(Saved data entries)
Lemma np_take_total {A} (l : list A) (idx : ndarray Z) :
  Forall (λ z, (0 ≤ z < Z.of_nat (length l))%Z) (data idx) →
  ∃ a, np_take l idx = Ok a.
Proof.
  intros Hin. unfold np_take.
  destruct (mapM_result_total (py_index l) (data idx)) as [l' ->]; [|cbn; eauto].
  eapply Forall_impl; [done|]. intros z Hz. by apply py_index_within.
Qed.

Lemma gen_for_total {I A} (body : I → result A) (l : list I) :
  Forall (λ x, ∃ a, body x = Ok a) l → (gen_for body l).2 = None.
Proof. induction 1 as [|x l [a Ha] _ IH]; cbn; [done|]. by rewrite Ha. Qed.

Lemma get_layer_total {A} (a : ndarray A) d n m k :
  shape a = [d; n; m] → k < d → ∃ layer, get_layer a k = Ok layer.
Proof.
  intros Hsh Hk. unfold get_layer. rewrite Hsh.
  assert ((k <? d) = true) as -> by lia. eauto.
Qed.

Lemma leg_angles_total self interfaces interface other interface_idx other_idx
    flag return_distances d n m :
  shape (iarr (indices self)) = [d; n; m] → length interfaces ≤ d →
  indices_within self interfaces →
  interfaces !! interface_idx = Some interface →
  interfaces !! other_idx = Some other →
  ∃ item, leg_angles self interface other interface_idx other_idx flag
            return_distances = Ok item.
Proof.
  intros Hsh Hlen Hin Hinterface Hother. unfold leg_angles.
  pose proof (lookup_lt_Some _ _ _ Hinterface) as Hk.
  pose proof (lookup_lt_Some _ _ _ Hother) as Hk'.
  destruct (get_layer_total _ d n m interface_idx Hsh) as [here Hhere]; [lia|].
  destruct (get_layer_total _ d n m other_idx Hsh) as [there Hthere]; [lia|].
  pose proof (Hin _ _ _ Hinterface Hhere) as Hin_here.
  pose proof (Hin _ _ _ Hother Hthere) as Hin_there.
  rewrite Hhere. cbn [mbind result_bind].
  destruct (np_take_total (coords (interface_points interface)) here) as [? ->].
  { eapply Forall_impl; [done|]. by intros z [? _]. }
  cbn [mbind result_bind]. rewrite Hthere. cbn [mbind result_bind].
  destruct (np_take_total (coords (interface_points other)) there) as [? ->].
  { eapply Forall_impl; [done|]. by intros z [? _]. }
  cbn [mbind result_bind].
  destruct (np_take_total (orientations interface) here) as [? ->].
  { eapply Forall_impl; [done|]. intros z [? ?]. lia. }
  cbn [mbind result_bind]. eauto.
Qed.

(** X27. When the indices of the rays are ranks of points of the
    interfaces, both generators run to their end and yield one item per
    interface. *)
Lemma angles_generators_complete self interfaces return_distances d n m :
  shape (iarr (indices self)) = [d; n; m] → length interfaces ≤ d →
  indices_within self interfaces →
  0 < length interfaces →
  (get_outgoing_angles self interfaces return_distances).2 = None ∧
  length (get_outgoing_angles self interfaces return_distances).1
    = length interfaces ∧
  (get_incoming_angles self interfaces return_distances).2 = None ∧
  length (get_incoming_angles self interfaces return_distances).1
    = length interfaces.
Proof.
  intros Hsh Hlen Hin Hpos.
  assert ((gen_for (outgoing_body self interfaces return_distances)
             (seq 0 (length interfaces - 1))).2 = None) as Hout.
  { apply gen_for_total, Forall_forall. intros k [_ Hk]%elem_of_seq.
    destruct (lookup_lt_is_Some_2 interfaces k) as [interface Hinterface]; [lia|].
    destruct (lookup_lt_is_Some_2 interfaces (k + 1)) as [next Hnext]; [lia|].
    unfold outgoing_body.
    rewrite (py_index_nonneg _ _ _ Hinterface). cbn [mbind result_bind].
    replace (Z.of_nat k + 1)%Z with (Z.of_nat (k + 1)) by lia.
    rewrite (py_index_nonneg _ _ _ Hnext). cbn [mbind result_bind].
    destruct (are_normals_on_out_rays_side interface); [|eauto].
    by apply (leg_angles_total _ interfaces _ _ _ _ _ _ d n m). }
  assert ((gen_for (incoming_body self interfaces return_distances)
             (seq 1 (length interfaces - 1))).2 = None) as Hinc.
  { apply gen_for_total, Forall_forall. intros k [Hk1 Hk]%elem_of_seq.
    destruct (lookup_lt_is_Some_2 interfaces k) as [interface Hinterface]; [lia|].
    destruct (lookup_lt_is_Some_2 interfaces (k - 1)) as [previous Hprevious];
      [lia|].
    unfold incoming_body.
    rewrite (py_index_nonneg _ _ _ Hinterface). cbn [mbind result_bind].
    replace (Z.of_nat k - 1)%Z with (Z.of_nat (k - 1)) by lia.
    rewrite (py_index_nonneg _ _ _ Hprevious). cbn [mbind result_bind].
    destruct (are_normals_on_inc_rays_side interface); [|eauto].
    by apply (leg_angles_total _ interfaces _ _ _ _ _ _ d n m). }
  unfold get_outgoing_angles, get_incoming_angles, gen_then.
  rewrite Hout. cbn [fst snd].
  rewrite length_app, !gen_for_complete, !length_seq by done. cbn [length].
  split; [done|]. split; [lia|]. split; [done|].
  rewrite length_app, gen_for_complete, length_seq by done. cbn [length]. lia.
Qed.


(** *** FermatPath: the point-sets of a path *)

Lemma lookup_rev {A} (l : list A) i :
  i < length l → rev l !! i = l !! (length l - S i).
Proof.
  intros Hi. rewrite rev_alt. by apply (reverse_lookup l i).
Qed.

Lemma points_offset (l : list (@elem Points F)) :
  ∀ off k,
    (filter (λ io : nat * elem, io.1 mod 2 = 0) (imap (λ i, pair (off + i)) l)).*2 !! k
    = l !! (2 * k + off mod 2).
Proof.
  induction l as [|x l IH]; intros off k.
  - done.
  - rewrite imap_cons.
    rewrite (imap_ext _ (λ i, pair (S off + i))) by (intros; unfold compose; f_equal; lia).
    replace (off + 0) with off by lia.
    pose proof (Nat.mod_upper_bound off 2 ltac:(lia)) as Hlt.
    assert (S off mod 2 = 1 - off mod 2) as HS.
    { replace (S off) with (1 + off) by lia.
      rewrite Nat.Div0.add_mod by lia.
      destruct (off mod 2) as [|[|?]]; [done|done|lia]. }
    destruct (decide (off mod 2 = 0)) as [He|Ho].
    + rewrite filter_cons_True by done.
      rewrite He. cbn [fmap list_fmap snd].
      destruct k as [|k]; [done|].
      cbn [lookup list_lookup]. rewrite IH, HS, He.
      replace (2 * S k + 0) with (S (2 * k + (1 - 0))) by lia. done.
    + rewrite filter_cons_False by done.
      rewrite IH, HS.
      assert (off mod 2 = 1) as -> by lia.
      replace (2 * k + 1) with (S (2 * k + (1 - 1))) by lia. done.
Qed.

Lemma lookup_points (path : FermatPath) k : points path !! k = path !! (2 * k).
Proof.
  unfold points.
  rewrite (imap_ext _ (λ i, pair (0 + i))) by done.
  rewrite points_offset. f_equal. cbn. lia.
Qed.

Lemma length_points (path : FermatPath) : length (points path) = (length path + 1) / 2.
Proof.
  apply Nat.le_antisymm.
  - apply lookup_ge_None. rewrite lookup_points. apply lookup_ge_None.
    pose proof (Nat.div_mod_eq (length path + 1) 2).
    pose proof (Nat.mod_upper_bound (length path + 1) 2). lia.
  - destruct (decide ((length path + 1) / 2 = 0)) as [->|Hne]; [lia|].
    assert (is_Some (points path !! ((length path + 1) / 2 - 1))) as Hs.
    { rewrite lookup_points. apply lookup_lt_is_Some.
      pose proof (Nat.div_mod_eq (length path + 1) 2).
      pose proof (Nat.mod_upper_bound (length path + 1) 2). lia. }
    apply lookup_lt_is_Some in Hs. lia.
Qed.

Lemma is_FermatPath_length (path : FermatPath) :
  is_FermatPath path ↔ length path mod 2 = 1 ∧ 3 ≤ length path.
Proof.
  unfold is_FermatPath. rewrite FermatPath_new_Ok.
  split; [by intros (_ & ? & ?) | by intros [? ?]].
Qed.

Lemma odd_length_div (n : nat) : n mod 2 = 1 → n = 2 * (n / 2) + 1.
Proof. intros Hn. pose proof (Nat.div_mod_eq n 2). lia. Qed.

Lemma length_points_odd (path : FermatPath) :
  length path mod 2 = 1 → length (points path) = num_points_sets path.
Proof.
  intros Hodd. rewrite length_points. unfold num_points_sets.
  apply odd_length_div in Hodd.
  rewrite Hodd at 1.
  replace (2 * (length path / 2) + 1 + 1) with ((length path / 2 + 1) * 2) by lia.
  by rewrite Nat.div_mul.
Qed.

(** X1. The point-sets of a FermatPath are its elements of even rank,
    there are [num_points_sets] of them, and the first and the last are
    the ends of the path. *)
Theorem points_of_FermatPath (path : FermatPath) :
  is_FermatPath path →
  length (points path) = num_points_sets path ∧
  (∀ k, points path !! k = path !! (2 * k)) ∧
  head (points path) = head path ∧
  last (points path) = last path.
Proof.
  intros [Hodd Hlen]%is_FermatPath_length.
  pose proof (length_points_odd path Hodd) as Hl.
  split; [done|]. split; [apply lookup_points|].
  split.
  - by rewrite !head_lookup, lookup_points.
  - rewrite !last_lookup, lookup_points, Hl. unfold num_points_sets.
    f_equal. apply odd_length_div in Hodd. lia.
Qed.

Lemma points_app_junction (a b : FermatPath) :
  length a mod 2 = 1 →
  points (a ++ drop 1 b) = points a ++ drop 1 (points b).
Proof.
  intros Hodd. apply list_eq. intros k.
  pose proof (odd_length_div _ Hodd) as Ha.
  assert (length (points a) = length a / 2 + 1) as Hpa.
  { rewrite length_points. rewrite Ha at 1.
    replace (2 * (length a / 2) + 1 + 1) with ((length a / 2 + 1) * 2) by lia.
    by rewrite Nat.div_mul. }
  rewrite lookup_points.
  destruct (decide (k < length a / 2 + 1)) as [Hk|Hk].
  - rewrite !lookup_app_l by lia. by rewrite lookup_points.
  - rewrite !lookup_app_r by lia.
    rewrite !lookup_drop, lookup_points. f_equal. lia.
Qed.

Lemma points_rev (path : FermatPath) :
  length path mod 2 = 1 → points (rev path) = rev (points path).
Proof.
  intros Hodd. apply list_eq. intros k.
  pose proof (odd_length_div _ Hodd) as Ha.
  assert (length (points path) = length path / 2 + 1) as Hpa.
  { rewrite length_points. rewrite Ha at 1.
    replace (2 * (length path / 2) + 1 + 1) with ((length path / 2 + 1) * 2) by lia.
    by rewrite Nat.div_mul. }
  rewrite lookup_points.
  destruct (decide (k < length path / 2 + 1)) as [Hk|Hk].
  - rewrite !lookup_rev by (rewrite ?length_rev; lia).
    rewrite lookup_points. f_equal. lia.
  - rewrite !(proj2 (lookup_ge_None _ _)) by (rewrite ?length_rev; lia). done.
Qed.

Lemma FermatPath_new_intro (l : FermatPath) :
  length l mod 2 = 1 → 3 ≤ length l → FermatPath_new l = Ok l.
Proof. intros. by apply FermatPath_new_Ok. Qed.

(** X2. Reversing a FermatPath succeeds and gives a FermatPath with the
    point-sets in the opposite order; reversing twice gives back the
    path. *)
Theorem reverse_roundtrip (path : FermatPath) :
  is_FermatPath path →
  ∃ reversed,
    reverse path = Ok reversed ∧
    is_FermatPath reversed ∧
    points reversed = rev (points path) ∧
    num_points_sets reversed = num_points_sets path ∧
    reverse reversed = Ok path.
Proof.
  intros [Hodd Hlen]%is_FermatPath_length.
  exists (rev path). unfold reverse, num_points_sets.
  rewrite rev_involutive, length_rev.
  repeat split.
  - apply FermatPath_new_intro; by rewrite length_rev.
  - apply is_FermatPath_length. by rewrite length_rev.
  - by apply points_rev.
  - by apply FermatPath_new_intro.
Qed.

Lemma mod_2_sub_2 (n : nat) : 2 ≤ n → (n - 2) mod 2 = n mod 2.
Proof.
  intros Hn. replace n with ((n - 2) + 1 * 2) at 2 by lia.
  by rewrite Nat.Div0.mod_add.
Qed.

• Exercise objective:
Look through the entries above and quote exactly the lines from the line with "assert (length (points path)" to the line with "(** X2. Reversing", counting both of those lines.

• Exercise response:
  assert (length (points path) = length path / 2 + 1) as Hpa.
  { rewrite length_points. rewrite Ha at 1.
    replace (2 * (length path / 2) + 1 + 1) with ((length path / 2 + 1) * 2) by lia.
    by rewrite Nat.div_mul. }
  rewrite lookup_points.
  destruct (decide (k < length path / 2 + 1)) as [Hk|Hk].
  - rewrite !lookup_rev by (rewrite ?length_rev; lia).
    rewrite lookup_points. f_equal. lia.
  - rewrite !(proj2 (lookup_ge_None _ _)) by (rewrite ?length_rev; lia). done.
Qed.

Lemma FermatPath_new_intro (l : FermatPath) :
  length l mod 2 = 1 → 3 ≤ length l → FermatPath_new l = Ok l.
Proof. intros. by apply FermatPath_new_Ok. Qed.

(** X2. Reversing a FermatPath succeeds and gives a FermatPath with the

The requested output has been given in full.